I do not claim to be an expert and I am by no means a professional blogger. This series will be just me sharing some quick words letting you in on what works for me. Sometimes there will be pictures or not and I may point you to another source because if that’s what really helped me, I want to share it.
So, we begin with one of my favorite subjects at this time of year. Pumpkins! Technically… they are a fruit. But whether or not you want to debate that point and whether or not you’ve ever thought anything about a pumpkin as anything other than a jack-o-lantern or a type of pie… you might find this interesting.
Over the last few autumns I have become a pumpkin hoarder. Last year we bought seven and oh, that definitely was not enough. Okay, wait, short and sweet post…. so where am I going with all this. Why did I not have enough pumpkins? Why am I buying more this year? Because I use pumpkin in almost everything. And I’ve learned a few things along the way.
I don’t remember exactly how I realized adding pumpkin would be a great way to add nutrition to my food but once I grasped the concept I was hooked.

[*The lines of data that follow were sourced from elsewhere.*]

(** What a receiver makes of the packets of [messages], cut off anywhere. *)
Lemma receive_stream arrivals : forall st id offset since messages,
  match messages with
  | message :: _ => expects st id message offset since /\ 0 <= offset < len message
  | [] => forall m, expects st id m 0 since
  end ->
  Forall (fun m => 1 <= len m <= cap) messages -> 1 <= id -> id + len messages <= 2 ^ 32 ->
  map ar_packet arrivals `prefix_of` to_come id offset messages ->
  exists st' rs, receive st arrivals = Some (st', rs) /\
    delivered rs `prefix_of` messages /\
    (Forall (fun r => is_ok r = true) rs ->
     map ar_packet arrivals = to_come id offset messages -> delivered rs = messages) /\
    (room -> prompt stall since arrivals -> Forall (fun r => is_ok r = true) rs).
Proof.
  induction arrivals as [|a arrivals IH]; intros st id offset since messages Hexp Hfit Hid Hids Hpre.
  - exists st, []. split; [done|]. split; [by exists messages|]. split; [|by constructor].
    intros _ Hnil. destruct messages as [|m ms]; [done|]. destruct Hexp as [_ Hoff].
    by rewrite to_come_step in Hnil by done.
  - destruct messages as [|m ms]; [by apply prefix_nil_inv in Hpre|].
    destruct Hexp as [Hexp Hoff]. rewrite to_come_step in Hpre |- * by done.
    cbn [map] in Hpre |- *. cbn zeta in Hpre |- *.
    pose proof (prefix_cons_inv_1 _ _ _ _ Hpre) as Hhd. apply prefix_cons_inv_2 in Hpre as Htl.
    rewrite len_cons in Hids. pose proof (len_nonneg ms).
    apply Forall_cons in Hfit as Hfit'. destruct Hfit' as [Hm Hms].
    destruct (push_law _ _ _ _ _ (ar_now a) (ar_alloc a) Hexp) as (st' & r & Hpush & Hcases); [lia..|].
    cbn [receive]. rewrite Hhd, Hpush. cbn [mbind option_bind].
    pose proof (len_payload_at max_payload max_pos m offset) as Hpl.
    destruct Hcases as [(Hlt & -> & Hexp')|[(Heq & -> & Hexp')|([e ->] & Hdead & Hwhy)]].
    + apply Z.ltb_lt in Hlt as Hltb. rewrite Hltb in Htl |- *.
      destruct (IH st' id (offset + len (payload_at max_payload m offset)) (ar_now a) (m :: ms))
        as (st'' & rs & -> & Hdel & Hall & Hok); [split; [done|lia]|done|lia|rewrite len_cons; lia|done|].
      exists st'', (Ok None :: rs). split; [done|]. split; [done|]. split.
      * intros Hf Hmap. injection Hmap as Hmap. apply Forall_cons in Hf as [_ Hf]. by apply Hall.
      * intros Hr (_ & _ & Hp). constructor; [done|by apply Hok].
    + rewrite (proj2 (Z.ltb_ge _ _)) in Htl |- * by lia.
      destruct (IH st' (id + 1) 0 (ar_now a) ms) as (st'' & rs & -> & Hdel & Hall & Hok);
        [destruct ms as [|m' ms']; [done|split; [done|]] | done | lia | lia | done |].
      { apply Forall_cons in Hms as [? _]. lia. }
      exists st'', (Ok (Some m) :: rs). split; [done|]. split; [by apply prefix_cons|]. split.
      * intros Hf Hmap. injection Hmap as Hmap. apply Forall_cons in Hf as [_ Hf].
        cbn [delivered omap list_omap completed]. f_equal. by apply Hall.
      * intros Hr (_ & _ & Hp). constructor; [done|by apply Hok].
    + destruct (receive_dead st' arrivals Hdead) as (rs & -> & Hdel & _).
      exists st', (Err e :: rs). split; [done|].
      assert (delivered (Err e :: rs) = []) as -> by done.
      split; [by exists (m :: ms)|]. split.
      * intros Hf. by inversion Hf.
      * intros Hr (Hnow & Hal & _). destruct Hwhy as [?|[?|?]]; [congruence|lia|done].
Qed.
End Receiving.

(** ** The two halves *)

Section Lane.
Context {Tx Rx E E' : Type} `{!Sender Tx E} `{!Receiver Rx E'}.
Context (frame : Z -> Z -> Z -> list byte -> list byte) (max_payload cap stall : Z).
Context `{!SenderLaws Tx E frame max_payload cap} `{!ReceiverLaws Rx E' frame max_payload cap stall}.
Hypothesis max_pos : 0 < max_payload.

(** What the two halves promise over an ordered transport: whatever is done with
    [tx], and however much of what it sent arrives, [rx] hands over a prefix of
    the messages [tx] took; all of them when [tx] is drained and all it sent
    arrived; it refuses nothing while [roomy], and as many transmissions as
    packets are left drain an open [tx]. *)
Definition delivers (roomy : Prop) (tx : Tx) (rx : Rx) : Prop :=
  forall ops arrivals since,
  exists tx' log, send_run tx (mkSendLog [] []) ops = Some (tx', log) /\
    (map ar_packet arrivals `prefix_of` sent log ->
     exists rx' rs, receive rx arrivals = Some (rx', rs) /\
       delivered rs `prefix_of` taken log /\
       (Forall (fun r => is_ok r = true) rs -> sd_drained tx' = true ->
        map ar_packet arrivals = sent log -> delivered rs = taken log) /\
       (roomy -> prompt stall since arrivals -> Forall (fun r => is_ok r = true) rs)) /\
    (sd_closed tx' = false ->
     exists left tx'', wire frame max_payload 1 (taken log) = sent log ++ left /\
       send_run tx' log (replicate (length left) (Transmit true)) =
         Some (tx'', mkSendLog (taken log) (sent log ++ left)) /\
       sd_drained tx'' = true).

Lemma lane_delivers tx rx :
  owes tx 0 [] -> (forall since m, expects rx 1 m 0 since) -> delivers room tx rx.
Proof.
  intros Htx Hrx ops arrivals since.
  destruct (streaming_run frame max_payload cap ops tx (mkSendLog [] []))
    as (tx' & log & Hrun & [Hfit Hlen] & ps & Hps & Howes).
  { split; [split; [constructor|done]|]. exists []. split; [done|]. by left. }
  exists tx', log. split; [done|]. split.
  - intros Hpre.
    destruct (receive_stream frame max_payload cap stall max_pos arrivals rx 1 0 since (taken log))
      as (rx' & rs & Hrec & Hdel & Hall & Hok); [|done|lia|lia| |].
    + destruct (taken log) as [|m ms]; [done|]. split; [done|].
      apply Forall_cons in Hfit as [? _]. lia.
    + rewrite to_come_wire, <- Hps. by apply prefix_app_r.
    + exists rx', rs. split; [done|]. split; [done|]. split; [|done].
      intros Hf Hdr Heq. apply Hall; [done|].
      destruct Howes as [Howes|Hsh]; [|by rewrite (proj2 (shut_closed _ Hsh)) in Hdr].
      apply (drained_law _ _ _ Howes) in Hdr as ->.
      by rewrite to_come_wire, Heq, <- Hps, app_nil_r.
  - intros Hopen. destruct Howes as [Howes|Hsh]; [|by rewrite (proj1 (shut_closed _ Hsh)) in Hopen].
    destruct (transmits_drain frame max_payload cap ps tx' log _ (length ps) Howes)
      as (tx'' & Hdrain & _ & Hd); [done|].
    by exists ps, tx''.
Qed.
End Lane.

Here’s some of the basics: I buy up a bunch of them and get to work. I cook about one every day or two by taking off the top with the stem, cutting it in half lengthwise, cleaning out the seeds and facing them flat side down on a cookie sheet in a 350 degree oven for an hour or more. The size of the pumpkin depends on whether or not you can do two halves or one and how long you leave it in the oven.
I’ve found that the smaller pie pumpkins have less liquid in them allowing me to just scoop out the flesh directly into a food processor and the much larger pumpkins I have to squeeze out handfuls at a time first. I use my processor but if you don’t have one you can get a nice workout with a masher.

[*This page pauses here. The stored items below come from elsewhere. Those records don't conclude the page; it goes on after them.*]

Lemma peer_offer_law st n ps m grow st' r :
  peer_owes st n ps -> peer_offer st m grow = (st', r) ->
  (r = Ok true /\ 1 <= len m <= for_lane lane /\ n + 1 < 2 ^ 32 /\
   peer_owes st' (n + 1) (ps ++ packets frame MAX (n + 1) m)) \/
  (r <> Ok true /\ peer_owes st' n ps).
Proof.
  destruct st as [s q]. unfold peer_owes, peer_offer, enqueue. cbn [fst snd].
  intros [Hqk ->]. pose proof Hqk as [Hl Ho Hc Hn Hm Hr Hp]. rewrite Ho, Hl, Hn.
  destruct (_ || _) eqn:Hsize; [intros ?; simplify_eq; by right|]. bool_to_prop.
  destruct (Z.eqb_spec n (2 ^ 32 - 1)) as [->|Hwrap];
    [rewrite Z.eqb_refl; intros ?; simplify_eq; by right|].
  rewrite (proj2 (Z.eqb_neq (n + 1) 0)) by (pose proof (len_nonneg (q_messages q)); lia).
  destruct (reserve _ _ s) as [s' []]; cbn [negb]; [|intros ?; simplify_eq; by right].
  destruct grow; cbn [negb]; intros ?; simplify_eq; [left|by right].
  split; [done|]. split; [lia|]. split; [lia|]. cbn [snd q_messages]. split.
  - constructor; cbn; try done.
    + rewrite len_app, len_cons, len_nil. lia.
    + rewrite len_app, len_cons, len_nil.
      replace (n + 1 - (len (q_messages q) + (1 + 0)) + 1) with (n - len (q_messages q) + 1) by lia.
      replace (n + 1) with (n - len (q_messages q) + 1 + len (q_messages q)) by lia.
      apply numbered_snoc; [done|done|done|cbn; lia].
    + rewrite queued_total_app, queued_total_cons, Hr. change (total_queued []) with 0. cbn. lia.
    + intros p Hpend. specialize (Hp p Hpend). unfold encode_next_fragment in Hp |- *. cbn.
      rewrite Hl in Hp. destruct (q_messages q); [done|exact Hp].
  - rewrite owed_app. cbn [owed qm_message_id qm_bytes qm_offset_bytes]. by rewrite app_nil_r.
Qed.

(** What is pending is the first message's next packet. *)
Lemma pending_first q n m ms :
  queue_ok q n -> q_messages q = m :: ms ->
  let body := payload_at MAX (qm_bytes m) (qm_offset_bytes m) in
  encode_next_fragment q =
  Some (Ok (Some (mkPending (qm_message_id m) (len body)
                    (qm_offset_bytes m + len body =? len (qm_bytes m)),
                  frame (qm_message_id m) (len (qm_bytes m)) (qm_offset_bytes m) body))).
Proof.
  intros [Hl Ho Hc Hn Hm Hr Hp] Hms. rewrite Hms, len_cons in Hm. cbn [numbered] in Hm.
  destruct Hm as (Hid & Hb & Hoff & _). rewrite Hms, len_cons in Hc.
  eapply encode_next_ok; try done. lia.
Qed.

Lemma next_empty s q n :
  queue_ok q n -> q_messages q = [] -> next_fragment s q = Some (s, q, Ok None) /\ q_pending q = None.
Proof.
  intros Hqk Hms. unfold next_fragment. destruct (q_pending q) as [p|] eqn:Hp.
  - pose proof (qk_pending _ _ Hqk p Hp) as He. unfold encode_next_fragment in He. by rewrite Hms in He.
  - unfold encode_next_fragment. by rewrite Hms.
Qed.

I had originally stored my pumpkin in the freezer in Ziplock bags but found that, when I only wanted to use a little a time later, this was problematic. Then I came across the idea of ice trays. I fill the trays, and after they are frozen, I move the cubes to a bag. This is perfect for having a small or large amount available. Starting this year, I will be experimenting with dehydrating it like fruit leather due to my freezer starting to get a little bit full.
Now, I know you’re just dying to find out what using this awesome fruit in everything means. Pretty much… a lot, if not actually in every thing. Pumpkin does have a bit of a “squashy” (sorry, not sure that’s an actual word) flavor, more so depending on which type you use. But it really doesn’t have to be for just your traditional pumpkin pie or bread.
Pumpkin will take on the flavor of whatever seasoning you use. Besides adding extra nutrition and helping fill up your dish a little more, it’s great for thickening (think really low-cal mock-Alfredo sauce) or in place of eggs and oil (some of this has been trial and error but it’s a lot like the concept of using applesauce as a substitute). So yes, my pancakes and waffles are usually just pumpkin and Bisquick mostly, but here’s another example of a meal I made last night. My goal was a very calorie friendly Stroganoff with a dessert for my goober twins that would be light compared to the eating out treat they’d had earlier in the day.
My Stoganoff consisted of organic turkey burger (hey it was actually the cheapest on sale at the store), seasonings (love my Tastefully Simple Garlic Garlic and Onion Onion – https://www.facebook.com/ts.pkoester/timeline), Worcestershire sauce, a little plain non-fat Greek yogurt, and of course a few good scoops of pumpkin, all served up on yellow squash Veghetti. Okay, so it wasn’t quite the taste of traditional Stroganoff but I think I was a little off in the exact mix of different seasonings I used. But it still tasted really good, my family liked it, and unless being told, you wouldn’t know there was pumpkin in it.
Dessert was about a cup and a half to two cups pumpkin, maybe a teaspoon or two pumpkin spice, approximately two tablespoons dry vanilla pudding mix and about the same graham cracker crumbs, and a splash of almond milk. Mixed it all really good and refrigerated until supper was over. The girls loved it. I know these aren’t exact recipe’s but I was playing around some last night just experimenting.
My husband and I finished our evening off with a few pumpkin pie seeds that I really liked but I still have some ideas on how I might want to tweak the process. For starters I followed this blog post http://www.superhealthykids.com/super-crunchy-pumpkin-spice-seeds/
Not quite so short of a post to start off a series on tidbits, but did I mention this is one of my favorite subjects when it comes to cooking and actually by comparison to what all I could have kept on about… Feel free to ask any questions in the comments if you’d like to further explore this topic with me and make the most of this awesome time of year!